From an operational perspective, early modern forecasts for SCS events were confined to the same or next day (Grice et al. 1999), but it is now commonplace to see official forecast outlooks for SCSs—issued by the NOAA/NWS’s Storm Prediction Center (SPC)—with leads of 4–8 days. SPC forecasts have shown increasing skill with respect to time since the mid-1990s (Hitchens and Brooks 2012, 2014; Herman et al. 2018); however, consistent skillful forecasts of daily tornado and hail activity are not likely to be found beyond day 9 and 12, respectively, if solely using current atmospheric numerical weather prediction systems (Gensini and Tippett 2019). Despite the limitations of dynamical prediction, other subseasonal forecasting techniques can act as a “bridge” to extend prediction beyond the traditional limits of NWP (Zhang 2013).

Extended anomalous periods of tornado frequency, such as the events of May 2003 (Hamill et al. 2005), April 2011 (Doswell et al. 2012; Simmons and Sutter 2012; Knupp et al. 2014), and more recently in May 2019 (Gensini et al. 2019) strongly motivate both this project and future work focusing on subseasonal prediction of SCSs. While dynamical model skill begins to decay during the early portion of this forecast window, there are still forecast approaches (e.g., statistical analogs, model blends, linear inverse models, machine learning) that can achieve statistically significant skill relative to a persistence or climatological forecast. In addition, forecast lead times beyond one week would benefit from relaxing the time and space constraints of the traditional daily forecast target (e.g., larger verification area, forecast target of multiple days or a week), constraints that are related to increasing error growth and uncertainty with respect to time. This has been demonstrated with dynamical forecasts from NCEP’s Climate Forecast System, version 2, by using monthly forecast targets (Lepore et al. 2018).

With these thoughts in mind, the Extended-Range Tornado Activity Forecast (ERTAF) project was formed in March 2015 with the primary goal of assessing the feasibility of operational week 2 and week 3 forecasts of U.S. tornadic activity. Over the past five years, during the period 1 March–31 May, ERTAF participants have been using a variety of dynamical and statistical predictors to produce simple tercile forecasts of tornado activity for the week 2 and week 3 lead periods. In this article, we highlight both the successes and failures of our approaches, the tools that have been found to be useful, lessons we have learned throughout this process, and reflect on whether such forecasts could be introduced into a more formal operational setting.

Forecasting approaches

ERTAF forecasting methodologies leverage both dynamical and statistical guidance, with dynamical guidance playing a greater role in early portions of week 2 due to the waning skill in week 3 (Gensini and Tippett 2019). The general approach focuses on the planetary- to synoptic-scale physical mechanisms, rather than potential specific mesoscale details of any given event. Our experience suggests that a skillful pathway to forecast SCS events at subseasonal lead times is to rely on synoptic-scale Rossby wave configurations and the tropical/extratropical processes that influence them.
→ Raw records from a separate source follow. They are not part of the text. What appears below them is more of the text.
(** C38.  A created process is well formed.  Take a state with the kernel's
    invariant and the conditions of [creation_pre]: the image is a heap block
    nothing uses yet, the array on the kernel's stack holds neither the image
    nor a file, the caller's address space (if any) exists, the path has at
    most 800 characters, and the header fields that the code adds without a
    check do not wrap, in the image and in the interpreter it names
    ([elf_safe]).  Then creating a process from the image returns, keeps the
    invariant, and leaves every other address space and every file as it was.
    The result is null and there is no new process and no new address space,
    or a new process object, whose address space is new.  Its regions with a
    file part lie inside the loaded images ([np_backed]), which are the image
    given and, when it names an interpreter, a new block with the bytes of
    that file ([images_of]); both still hold those bytes, in no user's memory
    ([np_images]), and become blocks of the process unless the image is flat.  The
    regions lie between the code base and the stack top and are never both
    writable and executable nor executable for the kernel; the heap starts on
    a page above every ELF region and is empty; the stack pointer is aligned,
    near the top of the stack; and page faults and user copies may be
    taken on the process ([runs_in] is their precondition). *)
Theorem created_process_well_formed c cur kstack garbage image size ps : let g := p_fs ps in
  sys_inv g → creation_pre g c cur kstack image size →
  ∃ q ps', create c cur kstack garbage image size ps = Some (q, ps') ∧ let g' := p_fs ps' in
    sys_inv g' ∧ others_kept g g' ∧
    if q =? 0 then fproc g' = fproc g ∧ ∀ mm, is_Some (fctx g' !! mm) → is_Some (fctx g !! mm)
    else fproc g !! q = None ∧ ∃ pr, fproc g' = <[q := pr]> (fproc g) ∧ fctx g !! pr_mm pr = None ∧
      runs_in (fenv g') (fctx g') (f_vm g') q (pr_mm pr) ∧
      ∃ I, images_of (fenv g) g (KImage image size (byte_at g image)) I (pr_owned_images pr) ∧ process_wf (fenv g') (fctx g') I pr.
Proof.
  intros g Hi [Hks Hib Hlo Hap Hfl Hsf Hin Hcur Hpath]. destruct (sys_normal g Hi) as (p & t & X & s & F & Hg & Hsys).
  assert (ps = pst p t X s g (process_next_elf_load_base ps)) as Hps by (unfold pst; rewrite <- Hg; by destruct ps).
  set (im := KImage image size (byte_at g image)).
  assert (∀ k m, ramfs_nodes g !! k = Some m → rn_in_use m = true → ∀ j, 0 ≤ j < rn_size m → ¬ kstack_bytes kstack (va_to_pa (rn_data m) + j)) as Hfl'
    by (intros k m Hm Hu j Hj; by eapply Hfl).
  assert (fenv g = p ∧ fctx g = X ∧ fproc g = processes s ∧ ∀ b, byte_at g b = λ i, rd8 (pmem p) (va_to_pa b + i)) as (E1 & E2 & E3 & E4).
  { rewrite Hg. done. }
  rewrite E1, E2 in *.
  assert (creation_ok kstack p X s g im) as Him.
  { split; cbn [im_ptr im_size im_byte im].
    - split; [split; [exact Hib|intros i Hir; change (rd8 (pmem p) (va_to_pa image + i) = byte_at g image i); by rewrite E4]|]. split; [exact Hap|]. destruct Hlo as [Hlv Hno].
      split; [destruct Hib as [(? & _) _]; cbn; lia|]. split; [exact Hlv|]. intros p1 t1 u Hu. apply (Hno u). rewrite Hg. by destruct u.
    - exact Hsf.
    - intros o i n Ho Hn. specialize (Hin o i n Ho Hn). by rewrite (E4 (rn_data n)) in Hin. }
  assert (wp (create c cur kstack garbage image size) (creation_post kstack p X s F g im) ps) as Hwp.
  { rewrite Hps. destruct c as [path|]; cbn [create].
    - apply (wp_create_elf kstack p t X s F g Hsys Hks Hfl' im Him); [exact Hcur|]. by destruct path.
    - by apply (wp_create_buffer kstack p t X s F g Hsys Hks Hfl' im Him). }
  destruct (wp_elim _ _ _ Hwp) as (q & ps' & Hrun & Hres). exists q, ps'. split; [exact Hrun|]. rewrite Hg.
  destruct Hres as [(-> & p' & t' & X' & s' & F' & nb' & -> & Hsys' & Hs & Hp)|(mm & I & images & Hq & Hqm & HXm & Hpq & Hof & Hc)].
  - split; [by eapply sys_ok_elim|]. split; [by eapply kept_by_step|]. change (0 =? 0) with true. cbn iota. split; [exact Hp|].
    intros k HX'. by destruct (kp_dom _ _ _ _ _ _ _ _ _ Hs k HX') as [?%elem_of_nil|[? _]].
  - destruct Hc as (B & p' & t' & X' & s' & F' & nb' & pr & -> & Hsys' & Hs & Hp & Hmm & HX' & Himg & Hnew).
    split; [by eapply sys_ok_elim|]. split; [by eapply kept_by_step|]. bfalse (q =? 0). split; [exact Hpq|]. exists pr. split; [exact Hp|].
    split; [by rewrite Hmm|]. split; [|exists I; rewrite Himg, <- Hg; split; [exact Hof|exact Hnew]]. split; [done|]. exists pr. split; [|split; [done|split; [by rewrite Hmm|apply Hnew]]].
    change (processes s' !! q = Some pr). rewrite Hp. apply lookup_insert_eq.
Qed.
The forecast target is predicting the terciles of weekly CONUS tornado counts relative to climatology (1986–2015) during weeks 2 and 3. Possible forecasts include below average (“BA”; <75% of climatology), average (“A”; 75%–125% of climatology), and above average (“AA”; >125% of climatology). A typical forecast discussion for a given week begins with the discussion of verification from the previous week, and a score of −1, 0, or 1 is assigned to the previous week’s forecast. Scores of −1 are recorded when tercile forecasts are two categories off (e.g., forecast of “BA”, but verified as “AA”), 0 when tercile forecasts are one category off (e.g., forecast of “AA”, but verified as “A”), and 1 when the correct tercile forecast was made (e.g., forecast and verification of BA conditions). The team revisits its reasoning from the forecast (from two and three weeks prior) and discusses the evolution of the global circulation related to what the team expected to occur.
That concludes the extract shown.